Dr. Inderpreet Kaur1 , Mohd. Naved Qureshi2, Anas Iqubal3, Hasan Adeeb4 1Professor,2,3,4Final Year Student, Department of Computer Science and Engineering, Dr. A. P. J. Abdul Kalam Technical University. Lucknow, INDIA
Abstract: Twitter sentiment analysis has gained significant attention in recent years due to the vast amount of data generated on social media platforms and the potential applications of sentiment analysis in various domains. This paper presents an overview of Twitter sentiment analysis, including its applications, challenges, and state-of-the-art techniques.

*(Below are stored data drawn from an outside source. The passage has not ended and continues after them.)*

(* ===== verification/Alu.v ===== *)
(** * Execute-stage arithmetic: [rtl/core/alu.sv], [branch_unit.sv], [ex_stage.sv] *)

From S2P Require Import Prelude Rv64Pkg.

(** [module alu].  The [default] arm of its [case] is in [alu_port], which takes the raw
    4-bit operation code. *)
Definition alu (alu_op : alu_op_t) (operand_a operand_b : Z) : Z :=
  let shamt := operand_b@[5:0] in
  match alu_op with
  | ALU_ADD => add64 operand_a operand_b
  | ALU_SUB => sub64 operand_a operand_b
  | ALU_SLL => wrap 64 (Z.shiftl operand_a shamt)
  | ALU_SLT => cat 1 0 (Z.b2z (signed 64 operand_a <? signed 64 operand_b))
  | ALU_SLTU => cat 1 0 (Z.b2z (operand_a <? operand_b))
  | ALU_XOR => Z.lxor operand_a operand_b
  | ALU_SRL => Z.shiftr operand_a shamt
  | ALU_SRA => wrap 64 (Z.shiftr (signed 64 operand_a) shamt)
  | ALU_OR => Z.lor operand_a operand_b
  | ALU_AND => Z.land operand_a operand_b
  end.

Definition alu_port (alu_op operand_a operand_b : Z) : Z :=
  match alu_op_dec alu_op with
  | Some op => alu op operand_a operand_b
  | None => 0
  end.

(** [module branch_unit] *)
Definition branch_unit (is_branch : bool) (branch_op operand_a operand_b : Z) : bool :=
  if is_branch then
    match branch_op_dec branch_op with
    | Some BRANCH_EQ => operand_a =? operand_b
    | Some BRANCH_NE => negb (operand_a =? operand_b)
    | Some BRANCH_LT => signed 64 operand_a <? signed 64 operand_b
    | Some BRANCH_GE => signed 64 operand_b <=? signed 64 operand_a
    | Some BRANCH_LTU => operand_a <? operand_b
    | Some BRANCH_GEU => operand_b <=? operand_a
    | None => false
    end
  else false.

(** Inputs of [module ex_stage], after the forwarding multiplexers. *)
Record ex_in := mk_ex_in {
  xi_pc : Z;
  xi_rs1_rdata : Z;
  xi_rs2_rdata : Z;
  xi_imm : Z;
  xi_alu_op : alu_op_t;
  xi_alu_src1_sel : bool;
  xi_alu_src2_sel : bool;
  xi_is_branch : bool;
  xi_branch_op : Z;
  xi_is_jump : bool;
  xi_is_word_op : bool
}.

Record ex_out := mk_ex_out {
  xo_alu_result : Z;
  xo_branch_taken : bool;
  xo_branch_target : Z
}.

(** The word-operation pre-conditioning of operand A. *)
Definition ex_operand_a (is_word_op : bool) (op : alu_op_t) (a : Z) : Z :=
  if is_word_op then
    match op with
    | ALU_SRA => cat 32 (repb 32 (a@[31])) (a@[31:0])
    | ALU_SRL => cat 32 0 (a@[31:0])
    | _ => a
    end
  else a.

(** The word-operation pre-conditioning of operand B. *)
Definition ex_operand_b (is_word_op : bool) (op : alu_op_t) (b : Z) : Z :=
  if is_word_op then
    match op with
    | ALU_SLL | ALU_SRL | ALU_SRA => cat 5 0 (b@[4:0])
    | _ => b
    end
  else b.

(** [module ex_stage] *)
Definition ex_stage (i : ex_in) : ex_out :=
  let alu_mux_a := if xi_alu_src1_sel i then xi_pc i else xi_rs1_rdata i in
  let alu_mux_b := if xi_alu_src2_sel i then xi_imm i else xi_rs2_rdata i in
  let alu_operand_a := ex_operand_a (xi_is_word_op i) (xi_alu_op i) alu_mux_a in
  let alu_operand_b := ex_operand_b (xi_is_word_op i) (xi_alu_op i) alu_mux_b in
  let alu_raw_result := alu (xi_alu_op i) alu_operand_a alu_operand_b in
  let branch_unit_taken :=
    branch_unit (xi_is_branch i) (xi_branch_op i) (xi_rs1_rdata i) (xi_rs2_rdata i) in
  {| xo_alu_result :=
       if xi_is_word_op i
       then cat 32 (repb 32 (alu_raw_result@[31])) (alu_raw_result@[31:0])
       else alu_raw_result;
     xo_branch_target := Z.land alu_raw_result (bnot 64 1);
     xo_branch_taken := xi_is_jump i || (xi_is_branch i && branch_unit_taken) |}.

(** ** Range of the results *)

Lemma cat1_b2z b : cat 1 0 (Z.b2z b) = Z.b2z b.
Proof. by destruct b. Qed.

Lemma alu_bv op a b : is_bv 64 a -> is_bv 64 b -> is_bv 64 (alu op a b).
Proof.
  intros Ha Hb. destruct op; simpl; rewrite ?cat1_b2z; auto with bv.
  apply shiftr_bv; [lia| |done]. pose proof (slice_bv 5 0 b 6). bv_lia.
Qed.

Lemma sext32_bv x : is_bv 64 (cat 32 (repb 32 (x@[31])) (x@[31:0])).
Proof. apply (cat_bv 32 32); auto with bv. Qed.

Lemma ex_operand_a_bv w op a : is_bv 64 a -> is_bv 64 (ex_operand_a w op a).
Proof.
  intros Ha; unfold ex_operand_a; destruct w, op; auto using sext32_bv.
  apply (cat_bv 32 32); auto with bv.
Qed.

Lemma ex_operand_b_bv w op a : is_bv 64 a -> is_bv 64 (ex_operand_b w op a).
Proof.
  intros Ha; unfold ex_operand_b; destruct w, op; auto;
    apply (bv_weaken (0 + 5)); try lia; apply (cat_bv 5 0); auto with bv; done.
Qed.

We discuss the various methods and algorithms used for sentiment analysis and highlight their advantages and limitations. We also examine the ethical considerations associated with sentiment analysis and the need for responsible and transparent use of this technique. Through a comprehensive analysis of the existing literature, we explore the potential of Twitter sentiment analysis for understanding public opinion and its implications for various domains, including marketing, politics, and social sciences. Finally, we present a case study to demonstrate the application of sentiment analysis in the context of real-world data. Our analysis shows that Twitter sentiment analysis has significant potential for understanding public opinion, tracking trends, and providing valuable insights into various domains. However, it also highlights the need for careful consideration of ethical concerns and the importance of responsible and transparent use of this technique.
Keywords: sentiment, analysis, twitter, linear regression, word-cloud, confusion matrix, SVM model.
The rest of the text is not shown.